Zeitlin was scheduled to teach physical education at a secular school, but when the job fell through, he took one at a more religious school instead. There, he fell in love with Judaism and started observing Shabbos. “Eventually, he became fully observant, hoping that his religious observance would not hinder his dream of competing in the Olympics.” He went so far that he qualified to be a member of the 1972 Olympic Team. But the anti-religious Israeli Olympic Committee told Zeitlin that his competition would be held on Shabbos. On the one hand, the fulfillment of his Olympic dream was at hand. But on the other, he did not want to break his newfound commitment to Shabbos observance.
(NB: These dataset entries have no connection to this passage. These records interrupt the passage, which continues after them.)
(* ===== verification/Keystore.v ===== *)
(** * The keystore: [internal/keys]

    The directory of the keystore: the manifest with its passphrase verifier,
    the metadata of wallets and accounts, one encrypted mnemonic per wallet and
    one key file per standalone account.  The state of an operation maps a
    relative path to the content of the file; a file holds the value its text
    decodes to, or [KCorrupt].  A mutation runs under one lock and each of its
    writes is atomic, so it is a trace of directories; a write that reports an
    error left either content ([write_file]).  The primitives
    (the v3 envelopes, BIP-39, BIP-32, hashes, signatures) are the class
    [KeyCrypto]. *)

From S2P Require Import Prelude GoStrings Decimal Rfc3339 HexBytes Json PolicyTypes PolicyBody Domain Trace Service Refs Registry KeyText.

Local Open Scope string_scope.
Local Open Scope Z_scope.
Local Open Scope list_scope.
Local Open Scope go_scope.

(** ** The error codes (errors.go) *)

Definition CodeKeystoreBadPassphrase := "keystore.bad_passphrase".
Definition CodeKeystoreConfirmRequired := "keystore.confirm_required".
Definition CodeKeystoreReadOnly := "keystore.read_only".
Definition CodeKeystorePermsInsecure := "keystore.perms_insecure".
Definition CodeKeystoreDerivationWatermark := "keystore.derivation_watermark".
Definition CodeRefNotFound := "ref.not_found".
Definition CodeUsageNameCollision := "usage.name_collision".
Definition CodeUsageInvalidName := "usage.invalid_name".
Definition CodeUsageBadMnemonic := "usage.bad_mnemonic".
Definition CodeUsageBadIndex := "usage.bad_index".
Definition CodeUsageReadOnlyContext := "usage.read_only_ref".
Definition CodeUsageWords := "usage.words".
Definition CodeStateLockTimeout := "state.lock_timeout".
Definition CodeStateCorrupt := "state.corrupt".

Definition wrong_passphrase : error := New CodeKeystoreBadPassphrase "wrong keystore passphrase".

(** ** What is outside *)

(** the result of a decryption: the plaintext, ErrDecrypt, another error *)
Inductive decrypted (A : Type) := Plain (a : A) | ErrDecrypt | ErrUnreadable.
Arguments Plain {A} a.
Arguments ErrDecrypt {A}.
Arguments ErrUnreadable {A}.
(* ===== verification/KeyRotation.v ===== *)
(** * Changing the keystore passphrase: [internal/keys/passphrase.go], [Open] of [keys.go]

    The rotation stages a re-encryption of every secret file beside it, commits
    by writing a marker, renames the staged files and removes the marker.
    [Open] finishes a committed rotation and undoes one that is only staged.
    The second half follows the directory through all of it: whatever the
    rotation and any number of recoveries are cut off after, a completed
    recovery leaves every secret under one passphrase. *)

From S2P Require Import Prelude GoStrings Decimal Json PolicyTypes Domain Trace Service Refs Registry KeyText Keystore.

Local Open Scope string_scope.
Local Open Scope Z_scope.
Local Open Scope list_scope.
Local Open Scope go_scope.

Definition sort_strings (l : list string) : list string := stable_sort String.ltb l.

Definition staged (rel : string) : string := rel +:+ stagedSuffix.

(** strings.TrimPrefix and TrimSuffix *)
Definition TrimPrefix (s p : string) : string := if HasPrefix s p then sdrop (String.length p) s else s.
Definition TrimSuffix (s x : string) : string :=
  if HasSuffix s x then stake (String.length s - String.length x) s else s.

Section Rotation.
Context {UT : UnicodeTables} {GC : GethCommon} {KC : KeyCrypto} {RM : RangeMap}.
Variable io : KeyIO.
Variable store_light : bool.
Definition next_addr (d : KDir) (name : string) : Z * Address :=
  match (DeriveNext io5 name "old" d).1 with Ok r => r | Err _ => (0, 0) end.
Lemma index_never_reused_witness : (next_addr dir_both "treasury").1 < (next_addr dir_renamed "cold").1.
Proof.
  set (r1 := next_addr dir_both "treasury"). set (r2 := next_addr dir_renamed "cold").
  assert (H1 : (DeriveNext io5 "treasury" "old" dir_both).1 = Ok (r1.1, r1.2)) by by vm_compute.
  assert (H2 : (DeriveNext io5 "cold" "old" dir_renamed).1 = Ok (r2.1, r2.2)) by by vm_compute.
  apply (index_never_reused 0 0 dir_both dir_renamed io5 io5 "treasury" "cold" "old" "old" "w1" r1.1 r2.1 r1.2 r2.2
           (DeriveNext io5 "treasury" "old" dir_both).2 (DeriveNext io5 "cold" "old" dir_renamed).2).
  - apply reach_both.
  - by vm_compute.
  - by apply run_eq.
  - apply (steps_op _ _ 0 dir_next dir_renamed dir_renamed io5 true (KRename "treasury" "cold")).
    + apply has_wallet_ok. by vm_compute.
    + done.
    + apply fresh_test_ok. by vm_compute.
    + done.
    + apply after_reached.
    + apply steps_refl.
  - lia.
  - by vm_compute.
  - by apply run_eq.
Defined.

Lemma io5_quiet : quiet_recovery io5.
Proof. by repeat split. Qed.
Lemma io5_whole : ¬ marker_torn io5.
Proof. by intros [e H]. Qed.

Definition meta_both : metaFile := default newMetaFile (meta_of dir_both).
Lemma rotation_is_atomic_witness :
  dir_cut ∈ dir_both :: (ChangePassphrase io5 true "old" "new" dir_both).2 ∧ is_ok (recoverRotation io5 dir_cut).1 = true ∧
  (all_old dir_both (after dir_cut (recoverRotation io5 dir_cut).2) ∨
   all_new "old" "new" meta_both dir_both (after dir_cut (recoverRotation io5 dir_cut).2)).
Proof.
  assert (E : dir_cut ∈ dir_both :: (ChangePassphrase io5 true "old" "new" dir_both).2) by (right; apply nth_elem; by vm_compute).
  assert (M : meta_of dir_both = Some meta_both) by by vm_compute.
  assert (K : dir_both !! rotateMarkerName = None) by by vm_compute.
  pose proof (rotation_is_atomic 0 dir_both meta_both io5 true "old" "new" dir_cut dir_cut io5 (recoverRotation io5 dir_cut).2
    reach_both ltac:(lia) M K io5_whole E (rtc_refl _ _)) as T.
  split; [exact E|]. split; [exact (proj1 T io5_quiet)|]. refine (proj1 (proj2 T _)). apply run_eq. by vm_compute.
Defined.

Lemma exported_mnemonic_recovers_witness :
  (ExportWallet io5 "treasury" "old" dir_both).1 = Ok ("word mnemonic", "") ∧
  ∃ addr, deriveAddress (seedFromMnemonic "word mnemonic" "") 0 = Ok addr ∧
    ha_Address (hd_at (default (mkWallet "" "" "" 0 ∅) (mf_Wallets meta_both !! "w1")) 0) = Hex addr.
Proof.
  assert (H : (ExportWallet io5 "treasury" "old" dir_both).1 = Ok ("word mnemonic", "")) by by vm_compute. split; [exact H|].
  apply (exported_mnemonic_recovers 0 dir_both meta_both io5 "treasury" "old" "word mnemonic" "" (ExportWallet io5 "treasury" "old" dir_both).2 "w1"
           (default (mkWallet "" "" "" 0 ∅) (mf_Wallets meta_both !! "w1")) 0);
    [apply reach_both|lia|by vm_compute|by apply run_eq|by vm_compute|lia|by vm_compute].
Defined.

Lemma io5_readable : readable io5.
Proof. done. Qed.

Definition create_late : K CreateResult := CreateWallet (toy_io 6000000000000 "w6" "a6") true "late" 24 "old".
Definition late_result : CreateResult := mkCreate "w6" defaultPathPrefix 1273963147031272694415108283456328293957510855604 "word mnemonic" "".
Lemma created_wallet_exported_witness :
  (create_late dir_both).1 = Ok late_result ∧
  ExportWallet io5 "late" "old" (after dir_both (create_late dir_both).2) = (Ok ("word mnemonic", ""), []).
Proof.
  assert (H : (create_late dir_both).1 = Ok late_result) by by vm_compute. split; [exact H|].
  apply (created_wallet_exported 0 dir_both (toy_io 6000000000000 "w6" "a6") true "late" 24 "old" late_result (create_late dir_both).2 io5);
    [apply reach_both|lia|apply fresh_test_ok; by vm_compute|by apply run_eq|apply io5_readable].
Defined.

Definition staged_manifest : manifest :=
  match dir_cut !! staged manifestPath with Some (KManifest m) => m | _ => mkManifest 0 "" false (mkKdf "" 0 0 0 0) "" JNull end.
Definition cut_files : list string := match dir_cut !! rotateMarkerName with Some (KMarker fs) => fs | _ => [] end.
Lemma stale_store_strands_wallet_witness :
  (create_late dir_cut).1 = Ok late_result ∧ ExportWallet io5 "late" "old" dir_mixed ≠ (Ok ("word mnemonic", ""), []).
Proof.
  assert (H : (create_late dir_cut).1 = Ok late_result) by by vm_compute. split; [exact H|].
  apply (stale_store_strands_wallet 0 dir_cut (toy_io 6000000000000 "w6" "a6") true "late" 24 "old" late_result (create_late dir_cut).2
           cut_files staged_manifest io5 (recoverRotation io5 dir_stale).2 io5 "old" ("word mnemonic", "") []);
    [apply reach_cut_dir|lia|apply fresh_test_ok; by vm_compute|by vm_compute|by apply list_elem_of_In; vm_compute; auto|by vm_compute|by vm_compute|by apply run_eq|].
  apply run_eq. by vm_compute.
Defined.

Lemma wallet_plaintext_read_back_witness : decodePlaintext (encodePlaintext "zoo	wrong" "a\\b") = Some ("zoo	wrong", "a\\b").
Proof. apply (wallet_plaintext_read_back "zoo	wrong" "a\\b"). done. Defined.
Eventually he withdrew, and turned down the offer to join the team in Munich to represent Israel. There, Palestinian terror cell Black September took 11 members of the Israeli team hostage and killed them all. Shocked, Zeitlin mourned alongside the rest of Israel, as he privately thanked God for saving his life. Zeitlin married and moved back to New York, raising a family in Brooklyn.